La struttura del meta-blocco compresso è la seguente:

  • Un tipo di blocco (Block Type) e un conteggio di blocchi (Block Count) per ciascuna delle tre categorie di letterali, lunghezze di inserimento e copia, e distanze. Il tipo di blocco ha un piccolo valore intero e identifica un insieme di codici prefissi da utilizzare per i valori di conteggio di blocchi successivi. Il conteggio di blocchi è un numero di simboli per i quali vengono utilizzati i codici prefissi e i modelli di contesto (Context Models) nel tipo di blocco corrente.

  • Un codice prefisso per i tipi di blocchi per i letterali (BTYPE-L).

  • Un codice prefisso per i conteggi di blocchi per i letterali (BLEN-L).

  • Un codice prefisso per i tipi di blocchi per le lunghezze di inserimento e copia (BTYPE-I).

  • Un codice prefisso per i conteggi di blocchi per le lunghezze di inserimento e copia (BLEN-I).

  • Un codice prefisso per i tipi di blocchi per le distanze (BTYPE-D).

  • Un codice prefisso per i conteggi di blocchi per le distanze (BLEN-D).

  • Eventualmente, un parametro di distanza NPOSTFIX e NDIRECT (se il meta-blocco è il primo, sono impostati a 0; altrimenti possono essere impostati su qualsiasi valore non negativo, vedere la sezione 4).

  • Numero di tipi di blocchi letterali NBLTYPES-L e numero di modalità di contesto CMODE (se NBLTYPES-L è 0, viene interpretato come 1).

  • Per ciascuno dei NBLTYPES-L tipi di blocchi letterali:

    • Una modalità di contesto (zero, uno o due) per i letterali.
    • Eventualmente, una mappa di contesto letterale (Literal Context Map) (se NBLTYPES-L è 1, la mappa di contesto non deve essere codificata; in tal caso, l'ID di contesto è sempre 0).
  • Numero di tipi di blocchi di inserimento e copia NBLTYPES-I (se è 0, viene interpretato come 1).

  • Eventualmente, una mappa di contesto di inserimento e copia (Insert-and-Copy Context Map) (se NBLTYPES-I è 1, la mappa di contesto non deve essere codificata; in tal caso, l'ID di contesto è sempre 0).

  • Numero di tipi di blocchi di distanza NBLTYPES-D (se è 0, viene interpretato come 1).

  • Eventualmente, una mappa di contesto di distanza (Distance Context Map) (se NBLTYPES-D è 1, la mappa di contesto non deve essere codificata; in tal caso, l'ID di contesto è sempre 0).

  • Una sequenza di codici prefissi per i letterali, il cui numero è uguale a NBLTYPES-L moltiplicato per il numero di ID di contesto diversi (al massimo 64 per ogni tipo di blocco letterale).
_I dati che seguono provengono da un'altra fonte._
(** ** Expired carriers *)

Lemma ledgerCarriers_spec cs : forall F b,
  wfBuf b -> Forall carrierOk cs ->
  let b' := (ledgerCarriers cs b).2 in
  wfBuf b' /\ sameTables b b' /\ tb_rescuedAtCap b' = tb_rescuedAtCap b /\
  tb_carry b' = tb_carry b /\ moves F b (spansOf cs ++ F) b'.
Proof.
  induction cs as [|tr cs IH]; intros F b Hw Hc; simpl; [by split_and!|].
  apply Forall_cons in Hc as [[Hcol Hn] Hc].
  destruct (wb_ledger _ Hw) as [Hl Hs].
  set (b1 := set_tb_ledger _ b).
  assert (wfBuf b1) as Hw1.
  { destruct Hw. split; try done. simpl.
    split; [by apply wfLedger_AddSpans|by apply is_Some_AddSpans]. }
  destruct (IH (bt_spans tr ++ F) b1 Hw1 Hc) as (Hw2 & Ht2 & Hr2 & Hc2 & Hm2).
  simpl in *. split_and!; try done; [by destruct Ht2 as (?&?&?&?&?&?)..|].
  eapply moves_trans; [|eapply moves_perm; [done| |exact Hm2]; cycle 1].
  - split; intros; simpl; rewrite sumBy_app.
    + rewrite unexited_AddSpans by (done || by destruct (bt_droppedAs tr)).
      change (inside (keyM k) b1) with (inside (keyM k) b). lia.
    + change (inside mu b1) with (inside mu b). change (outM mu b1) with (outM mu b).
      change (sumBy mu (bt_spans tr)) with (trM mu tr).
      rewrite trM_errorOnly by done. lia.
  - intros mu. change (spansOf (tr :: cs)) with (bt_spans tr ++ spansOf cs).
    rewrite !sumBy_app. lia.
Qed.

Lemma flushCarriers_spec now all b cs b' :
  wfBuf b -> flushCarriers now all b = (cs, b') ->
  wfBuf b' /\ sameTables b b' /\ tb_rescuedAtCap b' = tb_rescuedAtCap b /\
  (all = true -> ct_m (tb_carry b') = ∅) /\
  forall F, moves F b (spansOf cs ++ F) b'.
Proof.
  intros Hw. unfold flushCarriers.
  destruct (carry_expired now all (tb_carry b)) as [cs0 c] eqn:E.
  destruct (carryOk_expired _ _ _ _ _ (wb_carry _ Hw) E) as [Hc Hcs].
  destruct (carry_expired_spec _ _ _ _ _ (proj1 (wb_carry _ Hw)) E) as (_ & _ & _ & _ & Hall).
  set (b1 := set_tb_carry c b).
  assert (wfBuf b1) as Hw1 by (destruct Hw; split; done).
  pose proof (fun F => ledgerCarriers_spec cs0 F b1 Hw1 Hcs) as HL. cbv zeta in HL.
  unfold ledgerCarriers in *. simpl in HL. intros [= <- <-].
  destruct (HL []) as (Hw2 & Ht2 & Hr2 & Hc2 & _).
  split_and!; try done; [by destruct Ht2 as (?&?&?&?&?&?)..| |].
  - intros. rewrite Hc2. by apply Hall.
  - intros F. destruct (HL F) as (_ & _ & _ & _ & Hm).
    apply (moves_trans _ _ F b1); [by split|exact Hm].
Qed.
Questi codici vengono utilizzati per i letterali nei comandi successivi.

  • Una sequenza di codici prefissi per le lunghezze di inserimento e copia, il cui numero è uguale a NBLTYPES-I moltiplicato per il numero di ID di contesto diversi (al massimo 256 per ogni tipo di blocco di inserimento e copia). Questi codici vengono utilizzati per i comandi successivi.

  • Una sequenza di codici prefissi per le distanze, il cui numero è uguale a NBLTYPES-D moltiplicato per il numero di ID di contesto diversi (4 per ogni tipo di blocco di distanza). Questi codici vengono utilizzati per le distanze nei comandi successivi.

  • Flusso di dati (Data Stream) con comandi di cambio di blocco (Block-Switch Commands), letterali, lunghezze di inserimento e copia, e distanze.

La struttura dei blocchi (Block Structure) aiuta la compressione partizionando l'input in distribuzioni di alfabeto separate (Alphabet Distributions) con i tipi di blocchi. I tipi di blocchi per i letterali e le distanze possono essere ulteriormente partizionati in distribuzioni diverse utilizzando contesti. Le mappe di contesto per tipo di blocco controllano quale codice prefisso viene utilizzato con contesti diversi.

L'intuizione dietro il cambio di blocco (Block Switching) è che diverse regioni dell'input sono probabilmente caratterizzate da statistiche diverse (ad esempio, HTML rispetto a JavaScript in una pagina Web). Può esserci più di un tipo di blocco in un particolare meta-blocco per ogni categoria (letterali, lunghezze di inserimento e copia, e distanze), quindi il cambio di blocco può essere utilizzato per adattare le distribuzioni dei codici prefissi senza avviare un nuovo meta-blocco. Ogni tipo di blocco può avere più distribuzioni di codici prefissi per i letterali e le distanze basate sulla modellazione del contesto (Context Modeling).